▶ **DATA FOR THE TASK**:
(** X20: what a model load touches. On an initialized engine,
    [ai_engine_load_model] with a payload and a non-zero size leaves the
    models of all other types as they were. When the allocation
    succeeds, the model holds the first [model_size] bytes of the
    payload at the next version, with the inference count and the
    accuracy reset. When the allocation fails, the call returns
    [ERROR_MEMORY_ALLOCATION] after the old payload was freed: the model
    is left without payload while [model_size] and [version] still
    describe the one it had. *)
Theorem load_model_replaces_or_loses_payload (e : ai_engine_t)
    (t : ai_model_type_t) (bytes : list Z) (size : Z) (alloc_ok : bool)
    (m : ai_model_t) :
  ai_initialized (ai_state e) = true →
  size ≠ 0 →
  models e !! model_index t = Some m →
  let r := ai_engine_load_model e t (Some bytes) size alloc_ok in
  (∀ t', t' ≠ t → models (snd r) !! model_index t' = models e !! model_index t')
  ∧ ai_state (snd r) = ai_state e
  ∧ (alloc_ok = true →
     fst r = ERROR_NONE
     ∧ models (snd r) !! model_index t
       = Some (mk_model (model_type m) (Some (take (Z.to_nat size) bytes)) size
                 ((version m + 1) mod uint32_modulus)
                 (last_collection_time (ai_state e)) 0 zero))
  ∧ (alloc_ok = false →
     fst r = ERROR_MEMORY_ALLOCATION
     ∧ models (snd r) !! model_index t
       = Some (mk_model (model_type m) None (model_size m) (version m)
                 (last_updated m) (inference_count m) (accuracy m))).
Proof.
  intros Hinit Hsize Hm r. subst r. unfold ai_engine_load_model.
  rewrite Hinit. cbn [negb]. apply Z.eqb_neq in Hsize. rewrite Hsize.
  destruct alloc_ok; cbn [negb fst snd models ai_state].
  - split; [|split; [done|split; [|done]]].
    + intros t' Hne. apply list_lookup_alter_ne. intros Heq.
      by apply Hne, model_index_inj.
    + intros _. split; [done|]. by rewrite list_lookup_alter_eq, Hm.
  - split; [|split; [done|split; [done|]]].
    + intros t' Hne. apply list_lookup_alter_ne. intros Heq.
      by apply Hne, model_index_inj.
    + intros _. split; [done|]. by rewrite list_lookup_alter_eq, Hm.
Qed.

Lemma load_model_replaces_or_loses_payload_witness :
  model_data
    <$> (models (snd (ai_engine_load_model ai_ready AI_MODEL_SCHEDULER
                        (Some [1; 2; 3]) 3 false))
         !! model_index AI_MODEL_SCHEDULER)
  = Some None.
Proof.
  assert (Hsize : 3 ≠ 0) by lia.
  destruct (load_model_replaces_or_loses_payload ai_ready AI_MODEL_SCHEDULER
              [1; 2; 3] 3 false (initial_model AI_MODEL_SCHEDULER)
              eq_refl Hsize eq_refl) as (_ & _ & _ & Hfail).
  destruct (Hfail eq_refl) as [_ ->]. reflexivity.
Defined.

(** ** The kernel: start-up and the frame of a cycle *)

(** X21: [kernel_init] cannot complete. It calls [self_evolution_init]
    before it sets [kernel_state.initialized], and
    [self_evolution_init] refuses to run on a kernel that is not
    initialized. So on a kernel that is not initialized yet, whatever
    the memory manager, the scheduler and the allocator answer, the
    call returns an error and leaves the kernel uninitialized; when the
    four earlier subsystems succeed the error is
    [ERROR_NOT_IMPLEMENTED]. Afterwards [self_evolution_enable] returns
    [ERROR_NOT_IMPLEMENTED] and [self_evolution_get_status] returns
    [NULL]. *)
Theorem kernel_init_never_completes (P : platform) (s : system_t) (env : boot_env) :
  k_initialized (kernel s) = false →
  let r := kernel_init s env in
  fst r ≠ ERROR_NONE
  ∧ kernel (snd r) = kernel s
  ∧ (memory_init_result env = ERROR_NONE →
     scheduler_init_result env = ERROR_NONE →
     fst (ai_engine_init (ai s) (boot_profiles_ok env) (boot_model_ok env)) = ERROR_NONE →
     fst (security_init (security s) (boot_rollback_array env)) = ERROR_NONE →
     fst r = ERROR_NOT_IMPLEMENTED)
  ∧ fst (self_evolution_enable P (snd r) true) = ERROR_NOT_IMPLEMENTED
  ∧ self_evolution_get_status (snd r) = None.
Proof.
  intros Hk r.
  assert (Hmain : fst r ≠ ERROR_NONE ∧ kernel (snd r) = kernel s
            ∧ (memory_init_result env = ERROR_NONE →
               scheduler_init_result env = ERROR_NONE →
               fst (ai_engine_init (ai s) (boot_profiles_ok env) (boot_model_ok env))
                 = ERROR_NONE →
               fst (security_init (security s) (boot_rollback_array env)) = ERROR_NONE →
               fst r = ERROR_NOT_IMPLEMENTED)).
  { subst r. unfold kernel_init. rewrite Hk.
    destruct (decide (memory_init_result env = ERROR_NONE)) as [Hmem|Hmem].
    2: { rewrite bool_decide_eq_true_2 by done. by repeat split. }
    rewrite bool_decide_eq_false_2 by (intros H; by apply H).
    destruct (decide (scheduler_init_result env = ERROR_NONE)) as [Hsch|Hsch].
    2: { rewrite bool_decide_eq_true_2 by done. by repeat split. }
    rewrite bool_decide_eq_false_2 by (intros H; by apply H).
    destruct (ai_engine_init _ _ _) as [err_ai ai1]. cbn [fst].
    destruct (decide (err_ai = ERROR_NONE)) as [->|Hai].
    2: { rewrite bool_decide_eq_true_2 by done. by repeat split. }
    rewrite bool_decide_eq_false_2 by (intros H; by apply H).
    destruct (security_init _ _) as [err_sec sec1]. cbn [fst].
    destruct (decide (err_sec = ERROR_NONE)) as [->|Hsec].
    2: { rewrite bool_decide_eq_true_2 by done. by repeat split. }
    rewrite bool_decide_eq_false_2 by (intros H; by apply H).
    unfold self_evolution_init. rewrite Hk. cbn [negb].
    rewrite bool_decide_eq_true_2 by done. by repeat split. }
  destruct Hmain as (Herr & Hkernel & Hcode).
  split; [done|]. split; [done|]. split; [done|].
  unfold self_evolution_enable, self_evolution_get_status.
  by rewrite Hkernel, Hk.
Qed.

Lemma kernel_init_never_completes_witness :
  fst (kernel_init system_zero friendly_boot) = ERROR_NOT_IMPLEMENTED
  ∧ ai (snd (kernel_init system_zero friendly_boot)) = ai_ready
  ∧ fst (self_evolution_enable scenario_a (snd (kernel_init system_zero friendly_boot)) true)
    = ERROR_NOT_IMPLEMENTED.
Proof.
  destruct (kernel_init_never_completes scenario_a system_zero friendly_boot eq_refl)
    as (_ & _ & Hcode & Henable & _).
  split; [|split].
  - apply Hcode; reflexivity.
  - reflexivity.
  - exact Henable.
Defined.

Lemma cycle_keeps_flag_and_counts P s :
  let r := self_evolution_analyze P s in
  evolution_enabled (evolution (kernel (snd r)))
    = evolution_enabled (evolution (kernel s))
  ∧ (fst r ≠ ERROR_NONE →
     optimization_count (evolution (kernel (snd r)))
       = optimization_count (evolution (kernel s))
     ∧ patch_count (evolution (kernel (snd r))) = patch_count (evolution (kernel s))
     ∧ optimization_history (evolution (kernel (snd r)))
       = optimization_history (evolution (kernel s)))
  ∧ (fst r = ERROR_NONE →
     last_analysis_time (evolution (kernel (snd r))) = uptime (kernel s)).
Proof.
  cbv zeta. unfold self_evolution_analyze.
  destruct (negb (k_initialized (kernel s)) || _); [by repeat split|].
  destruct (ai_engine_collect_metrics _ _ _) as [[err1 ai1] metrics].
  destruct (decide (err1 = ERROR_NONE)) as [->|H1].
  2: { rewrite bool_decide_eq_true_2 by done. by repeat split. }
  rewrite bool_decide_eq_false_2 by (intros H; by apply H).
  destruct (ai_engine_analyze_performance _ _ _) as [[err2 ai2] sugg].
  destruct (decide (err2 = ERROR_NONE)) as [->|H2].
  2: { rewrite bool_decide_eq_true_2 by done. by repeat split. }
  rewrite bool_decide_eq_false_2 by (intros H; by apply H).
  destruct (ai_engine_generate_patches _ _ _) as [[err3 patches] generated].
  destruct (decide (err3 = ERROR_NONE)) as [->|H3].
  2: { rewrite bool_decide_eq_true_2 by done. by repeat split. }
  rewrite bool_decide_eq_false_2 by (intros H; by apply H).
  destruct (ai_engine_update_optimization_history _ _ _ _ _) as [err4 history'].
  by repeat split.
Qed.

▶ **TASK DESCRIPTION**:
From the records above, print exactly the lines that run from the line with "let r := self_evolution_analyze P s in" to the line with "optimization_history (evolution (kernel (snd r)))", inclusive.

▶ **RESULT FOR THIS EXERCISE**:
  let r := self_evolution_analyze P s in
  evolution_enabled (evolution (kernel (snd r)))
    = evolution_enabled (evolution (kernel s))
  ∧ (fst r ≠ ERROR_NONE →
     optimization_count (evolution (kernel (snd r)))
       = optimization_count (evolution (kernel s))
     ∧ patch_count (evolution (kernel (snd r))) = patch_count (evolution (kernel s))
     ∧ optimization_history (evolution (kernel (snd r)))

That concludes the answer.